Record set below:

(* ===== verification/Lwext4.v ===== *)
(** * The files of the ext4 library ([vendor/lwext4_rust/src/file.rs])

    The Rust side of [lwext4_rust]: an [Ext4File] keeps a descriptor of the C
    library, a path and a type, and its methods call the C library and turn its
    return values into results.  The C library is an instance of [Lwext4]: its
    state [L] and the functions the Rust code calls.  The functions that only
    look at a descriptor ([ext4_fseek], [ext4_fsize], [ext4_fclose]) are
    modelled; what the others promise for a regular file is [Lwext4Files]. *)

From Stdlib Require Import Ascii.
From S2P Require Import Prelude Bytes Vfs Devices.
Local Open Scope Z_scope.

(** ** Types *)
Inductive InodeTypes :=
  | DE_UNKNOWN | DE_REG_FILE | DE_DIR | DE_CHRDEV | DE_BLKDEV | DE_FIFO | DE_SOCK | DE_SYMLINK
  | MODE_FIFO | MODE_CHARDEV | MODE_DIRECTORY | MODE_BLOCKDEV | MODE_FILE | MODE_SOFTLINK | MODE_SOCKET | MODE_TYPE_MASK.

#[export] Instance InodeTypes_eq_dec : EqDecision InodeTypes.
Proof. solve_decision. Defined.

(** [types as i32] *)
Definition inode_num (types : InodeTypes) : Z :=
  match types with
  | DE_UNKNOWN => 0 | DE_REG_FILE => 1 | DE_DIR => 2 | DE_CHRDEV => 3 | DE_BLKDEV => 4 | DE_FIFO => 5 | DE_SOCK => 6
  | DE_SYMLINK => 7 | MODE_FIFO => 0x1000 | MODE_CHARDEV => 0x2000 | MODE_DIRECTORY => 0x4000 | MODE_BLOCKDEV => 0x6000
  | MODE_FILE => 0x8000 | MODE_SOFTLINK => 0xA000 | MODE_SOCKET => 0xC000 | MODE_TYPE_MASK => 0xF000
  end.

(** [InodeTypes::from] *)
Definition inode_from (num : Z) : InodeTypes :=
  match num with
  | 0 => DE_UNKNOWN | 1 => DE_REG_FILE | 2 => DE_DIR | 3 => DE_CHRDEV | 4 => DE_BLKDEV | 5 => DE_FIFO | 6 => DE_SOCK
  | 7 => DE_SYMLINK | 0x1000 => MODE_FIFO | 0x2000 => MODE_CHARDEV | 0x4000 => MODE_DIRECTORY | 0x6000 => MODE_BLOCKDEV
  | 0x8000 => MODE_FILE | 0xA000 => MODE_SOFTLINK | 0xC000 => MODE_SOCKET | 0xF000 => MODE_TYPE_MASK
  | _ => DE_UNKNOWN
  end.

End of Record set.

Task directions: After locating the line with "Definition inode_num (types", please repeat it and every line after it exactly, through the end of the data above.

Answer to this exercise:
Definition inode_num (types : InodeTypes) : Z :=
  match types with
  | DE_UNKNOWN => 0 | DE_REG_FILE => 1 | DE_DIR => 2 | DE_CHRDEV => 3 | DE_BLKDEV => 4 | DE_FIFO => 5 | DE_SOCK => 6
  | DE_SYMLINK => 7 | MODE_FIFO => 0x1000 | MODE_CHARDEV => 0x2000 | MODE_DIRECTORY => 0x4000 | MODE_BLOCKDEV => 0x6000
  | MODE_FILE => 0x8000 | MODE_SOFTLINK => 0xA000 | MODE_SOCKET => 0xC000 | MODE_TYPE_MASK => 0xF000
  end.

(** [InodeTypes::from] *)
Definition inode_from (num : Z) : InodeTypes :=
  match num with
  | 0 => DE_UNKNOWN | 1 => DE_REG_FILE | 2 => DE_DIR | 3 => DE_CHRDEV | 4 => DE_BLKDEV | 5 => DE_FIFO | 6 => DE_SOCK
  | 7 => DE_SYMLINK | 0x1000 => MODE_FIFO | 0x2000 => MODE_CHARDEV | 0x4000 => MODE_DIRECTORY | 0x6000 => MODE_BLOCKDEV
  | 0x8000 => MODE_FILE | 0xA000 => MODE_SOFTLINK | 0xC000 => MODE_SOCKET | 0xF000 => MODE_TYPE_MASK
  | _ => DE_UNKNOWN
  end.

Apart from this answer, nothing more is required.